Microdroplets (MDs) with a liquid perfluorocarbon (PFC) core can transform into microbubbles (MBs) when exposed to a proper ultrasound field through the processes known as Acoustic Droplet Vaporisation (ADV) [1]. The properties of the so-called “phase-change” ultrasound contrast agents rely on this process (Figure 1A, C). Thanks to the resonant acoustic response of the MBs formed after vaporisation, MDs can be considered suitable for enhancing the imaging contrast of pathological regions or even for tracking at high frame rate the dynamics in blood flows [2]. Furthermore, MDs may become promising theranostic agents due to their ability to conjugate the dramatically increased ultrasound echogenicity after vaporisation with the drug cargo capability [3]. Significant improvement in this respect mainly passes through the engineering of a shell conferring to the MDs a proper colloidal stability (even upon ADV), chemical versatility and size control [4]. Herein, we present micrometric decafluoropentane (DFP) MDs stabilized by a hybrid shell made up of a double biocompatible layer: the inner one made of dimethyldioctadecylammonium bromide (DDAB) cationic surfactant and an elastomeric external one of crosslinked dextran methacrylate (DexMa) (figure 1B). The high positive charge given by DDAB provides a stability, even to MDs encapsulated by the surfactant monolayer (DDAB MDs) only. It also enables the electrostatic decoration of the MDs with anionic gold nanoparticles (AuNPs), thus unlocking the possibility of optically improving the vaporisation efficiency.

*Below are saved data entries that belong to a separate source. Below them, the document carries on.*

(* ===== verification/DataPlane.v ===== *)
(** * The data plane of services in the guest (poc/execd/services.go)

    [ServiceLB] has the rules, the queue's callback and the balancer's state.
    Here they are put under a stream of packets, with the kernel's connection
    tracking: the nat chain is consulted for the first packet of a connection
    only, the connection's later packets are translated as that one was, and
    [flushConntrackTo] takes the connections to a removed backend out. A packet
    is handled to its end before the next. *)
From S2P Require Import Prelude GoStrings SvcProto ServiceLB.

(** What tells connections apart: source and destination, protocol, ports. *)
Notation flow := (bytes * bytes * Z * bytes)%type.
Definition flow_of (pkt : bytes) : flow := (slice 8 16 pkt, slice 24 16 pkt, pkt !!! 6, slice 40 4 pkt).

(** The connections that are tracked: where each is translated to, if at all. *)
Record plane := Plane { pl_lb : svcLB; pl_conns : gmap flow (option (bytes * bytes)) }.

(** Where a packet goes. *)
Inductive sent := SentTo (addr port : bytes) | SentPlain | SentNowhere.

(** A packet leaves the pod; [flush_ok] tells whether the conntrack command
    works, should it be run. Or a connection ends or times out. *)
Inductive plane_event := PPacket (pkt : bytes) (a : arrival) (flush_ok : bool) | PGone (f : flow).

Section Plane.
Context (parse_ip : string -> option bytes) (ip_string : bytes -> string) (cidr : ipnet).
Notation arrive := (arrive parse_ip ip_string).
Notation run_arrivals := (run_arrivals parse_ip ip_string).

(** What the queue hands to the callback for the packet. *)
Definition notified (pkt : bytes) (a : arrival) : arrival :=
  Arrival (ar_source a) (ar_now a) (ar_after a) (ar_nft a) (ar_id a) ((fun _ => pkt) <$> ar_payload a).

(** [conntrack -D --reply-src]: the connections that are translated to one of
    the addresses end. *)
Definition flush_conns (addrs : list string) (conns : gmap flow (option (bytes * bytes))) : gmap flow (option (bytes * bytes)) :=
  filter (fun x => x.2 = None \/ fst <$> x.2 ∉ parse_ip <$> addrs) conns.

Definition translated (f : flow) (v : nft_verdict) (d : plane) : plane * sent :=
  match v with
  | VDnat addr port => (Plane (pl_lb d) (<[f := Some (addr, port)]> (pl_conns d)), SentTo addr port)
  | VContinue => (Plane (pl_lb d) (<[f := None]> (pl_conns d)), SentPlain)
  | VQueue _ => (d, SentNowhere)
  end.

Definition plane_packet (pkt : bytes) (a : arrival) (flush_ok : bool) (d : plane) : plane * sent :=
  match pl_conns d !! flow_of pkt with
  | Some (Some (addr, port)) => (d, SentTo addr port)
  | Some None => (d, SentPlain)
  | None =>
      match eval_chain (eps (pl_lb d)) pkt 0 (installBase cidr) with
      | VQueue _ =>
          let '(lb, v) := arrive (pl_lb d) (notified pkt a) in
          let gone := new_of (flushed (pl_lb d)) (flushed lb) in
          let d := Plane lb (if flush_ok then flush_conns gone (pl_conns d) else pl_conns d) in
          match v with
          | NfRepeat mark => translated (flow_of pkt) (eval_chain (eps lb) pkt mark (installBase cidr)) d
          | NfDrop | NoVerdict => (d, SentNowhere)
          end
      | v => translated (flow_of pkt) v d
      end
  end.

Definition plane_step (d : plane) (e : plane_event) : plane :=
  match e with
  | PPacket pkt a flush_ok => (plane_packet pkt a flush_ok d).1
  | PGone f => Plane (pl_lb d) (delete f (pl_conns d))
  end.
Definition plane_new : plane := Plane new_lb ∅.
Definition plane_run (es : list plane_event) (d : plane) : plane := foldl plane_step d es.

(** ** What was asked *)

(** The notifications the events may have caused. *)
Definition asked_of (es : list plane_event) : list arrival :=
  omap (fun e => match e with PPacket pkt a _ => Some (notified pkt a) | PGone _ => None end) es.

Lemma translated_lb f v d : pl_lb (translated f v d).1 = pl_lb d.
Proof. by destruct v. Qed.

Lemma plane_packet_lb pkt a fl d :
  pl_lb (plane_packet pkt a fl d).1 = pl_lb d \/ pl_lb (plane_packet pkt a fl d).1 = (arrive (pl_lb d) (notified pkt a)).1.
Proof.
  unfold plane_packet. destruct (pl_conns d !! flow_of pkt) as [[[]|]|]; [by left..|].
  destruct (eval_chain _ _ _ _); [by left; rewrite translated_lb| |by left; rewrite translated_lb].
  right. destruct (arrive _ _) as [lb []]; [done|done|by rewrite translated_lb].
Qed.

(** The balancer has seen some of the packets, in their order. *)
Lemma plane_run_lb es : exists l, pl_lb (plane_run es plane_new) = run_arrivals l new_lb /\ l `sublist_of` asked_of es.
Proof.
  induction es as [|e es (l & IH & Hl)] using rev_ind; [by exists []|].
  unfold plane_run, asked_of in *. rewrite foldl_app, omap_app. cbn [foldl].
  assert (forall k, l `sublist_of` omap (fun e => match e with PPacket pkt a _ => Some (notified pkt a) | PGone _ => None end) es ++ k) as Hmore
    by (intros k; by apply sublist_inserts_r).
  destruct e as [pkt a fl|f]; cbn [plane_step].
  - destruct (plane_packet_lb pkt a fl (foldl plane_step plane_new es)) as [-> | ->]; rewrite IH; [by exists l|].
    exists (l ++ [notified pkt a]). split; [unfold ServiceLB.run_arrivals; by rewrite foldl_app|]. cbn. by apply sublist_app.
  - exists l. by split.
Qed.

(** ** A connection stays where it is *)

Lemma arrive_flushed lb a : exists new, flushed (arrive lb a).1 = new ++ flushed lb.
Proof.
  unfold ServiceLB.arrive, on_packet. destruct (ar_id a); [|by exists []]. destruct (ar_payload a) as [pkt|]; [|by exists []].
  destruct (parseFlow ip_string pkt) as [[[vip port] proto]|]; [|by exists []]. unfold pick.
  destruct (@refresh (ar_source a) _ _ _ _ _ _) as [lb1 r1] eqn:Hr.
  assert (exists new, flushed lb1 = new ++ flushed lb) as Hf.
  { assert (forall after, exists new, flushed (@ask (ar_source a) after vip port proto lb).1 = new ++ flushed lb) as Ha.
    { intros after. unfold ask. destruct (answer _) as [ans|e|c]; [|by exists []..]. case_bool_decide; [by eexists|by exists []]. }
    unfold refresh in Hr. destruct (cache lb !! _) as [e|]; [case_bool_decide; [|simplify_eq; by exists []]|];
      specialize (Ha (ar_after a)); rewrite Hr in Ha; exact Ha. }
  assert (forall nft ep lb2, flushed (idFor parse_ip nft ep lb2).1 = flushed lb2) as Hid.
  { intros nft ep lb2. unfold idFor. destruct (epID lb2 !! ep); [done|]. by destruct nft as [|[]|]. }
  destruct r1 as [e|err|k]; [|exact Hf..]. case_bool_decide; [exact Hf|]. destruct (select e) as [ep|]; [|exact Hf].
  specialize (Hid (ar_nft a) ep (SvcLB (epID lb1) (nextID lb1) (<[cache_key vip port proto := CacheEntry (e_endpoints e) (e_expiry e) (e_rr e + 1)]> (cache lb1)) (eps lb1) (flushed lb1))).
  destruct (idFor _ _ _ _) as [lb2 []]; cbn [fst] in *; by rewrite Hid.
Qed.

Definition flushes (d d' : plane) : list string := new_of (flushed (pl_lb d)) (flushed (pl_lb d')).

Lemma step_flushes e d : exists new, flushed (pl_lb (plane_step d e)) = new ++ flushed (pl_lb d).
Proof.
  destruct e as [pkt a fl|f]; [|by exists []]. cbn [plane_step].
  destruct (plane_packet_lb pkt a fl d) as [-> | ->]; [by exists []|apply arrive_flushed].
Qed.

Lemma conn_kept_step e d f addr port :
  pl_conns d !! f = Some (Some (addr, port)) -> e <> PGone f -> Some addr ∉ parse_ip <$> flushes d (plane_step d e) ->
  pl_conns (plane_step d e) !! f = Some (Some (addr, port)).
Proof.
  intros Hf He Hfl. destruct e as [pkt a fl|g]; cbn [plane_step pl_conns] in *; [|by rewrite lookup_delete_ne by congruence].
  assert (forall v d1, flow_of pkt <> f -> pl_conns d1 !! f = Some (Some (addr, port)) ->
    pl_conns (translated (flow_of pkt) v d1).1 !! f = Some (Some (addr, port))) as Htr.
  { intros v d1 Hn H1. destruct v; cbn; [by rewrite lookup_insert_ne|done|by rewrite lookup_insert_ne]. }
  revert Hfl. unfold flushes, plane_packet. destruct (decide (flow_of pkt = f)) as [E|Hn]; [by rewrite E, Hf|].
  destruct (pl_conns d !! flow_of pkt) as [[[]|]|]; [done|done|].
  destruct (eval_chain (eps (pl_lb d)) pkt 0 _); [by intros _; apply Htr| |by intros _; apply Htr].
  destruct (arrive (pl_lb d) (notified pkt a)) as [lb v]. intros Hfl.
  set (d1 := Plane lb _) in *. assert (pl_lb (match v with
    | NfRepeat mark => translated (flow_of pkt) (eval_chain (eps lb) pkt mark (installBase cidr)) d1
    | _ => (d1, SentNowhere) end).1 = lb) as El by (destruct v; [done|done|by rewrite translated_lb]).
  rewrite El in Hfl. assert (pl_conns d1 !! f = Some (Some (addr, port))) as H1.
  { unfold d1. cbn [pl_conns]. destruct fl; [|done]. apply map_lookup_filter_Some. split; [done|by right]. }
  destruct v; [done|done|by apply Htr].
Qed.

Lemma run_flushes es d : exists new, flushed (pl_lb (plane_run es d)) = new ++ flushed (pl_lb d).
Proof.
  revert d. induction es as [|e es IH]; intros d; [by exists []|]. destruct (step_flushes e d) as [n1 H1], (IH (plane_step d e)) as [n2 H2].
  exists (n2 ++ n1). cbn. unfold plane_run in H2. by rewrite H2, H1, app_assoc.
Qed.

(** A connection is translated as its first packet was, until it ends or its
    backend's address is flushed. *)
Lemma conn_kept es d f addr port :
  pl_conns d !! f = Some (Some (addr, port)) -> PGone f ∉ es -> Some addr ∉ parse_ip <$> flushes d (plane_run es d) ->
  pl_conns (plane_run es d) !! f = Some (Some (addr, port)).
Proof.
  revert d. induction es as [|e es IH]; intros d Hf Hg Hfl; [done|]. apply not_elem_of_cons in Hg as [He Hg].
  destruct (step_flushes e d) as [n1 H1], (run_flushes es (plane_step d e)) as [n2 H2].
  change (plane_run (e :: es) d) with (plane_run es (plane_step d e)) in *. unfold flushes in *.
  rewrite H2, H1, app_assoc, new_of_app, fmap_app in Hfl. apply not_elem_of_app in Hfl as [F2 F1]. apply IH; [|done|].
  - apply conn_kept_step; [done|congruence|]. unfold flushes. by rewrite H1, new_of_app.
  - by rewrite H2, new_of_app.
Qed.

(** The first packet of a connection, where it is translated. *)
Lemma first_translated pkt a fl d addr port :
  40 <= length pkt -> length (n_mask cidr) = 16 -> pl_conns d !! flow_of pkt = None ->
  (plane_packet pkt a fl d).2 = SentTo addr port ->
  exists mark, in_cidr cidr pkt /\ (arrive (pl_lb d) (notified pkt a)).2 = NfRepeat mark /\
    eval_chain (eps (arrive (pl_lb d) (notified pkt a)).1) pkt mark (installBase cidr) = VDnat addr port /\
    pl_lb (plane_packet pkt a fl d).1 = (arrive (pl_lb d) (notified pkt a)).1 /\
    pl_conns (plane_packet pkt a fl d).1 !! flow_of pkt = Some (Some (addr, port)).
Proof.
  intros Hl Hm Hf. unfold plane_packet. rewrite Hf. rewrite chain_spec by (done || (cbn; lia)).
  case_bool_decide as Hc; [|done]. rewrite bool_decide_true by done.
  destruct (arrive (pl_lb d) (notified pkt a)) as [lb [| |mark]]; [done|done|]. cbn [fst snd].
  destruct (eval_chain (eps lb) pkt mark (installBase cidr)) as [x y|n|] eqn:E; cbn; [|done|done]. intros [= -> ->].
  exists mark. split_and!; [done|done|done|done|apply lookup_insert_eq].
Qed.
End Plane.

The long and saturated hydrocarbon chains of the DDAB shell stabilize the droplet and the drug cargo therein while the DexMa shell allows to obtain stable cavitating MBs upon ADV. Summing up, we obtain a stable and versatile multimodal “phase-change" contrast agent (DDAB+DexMa MDs) which can also act as a drug and/or nanoparticles carrier with several in vitro applications.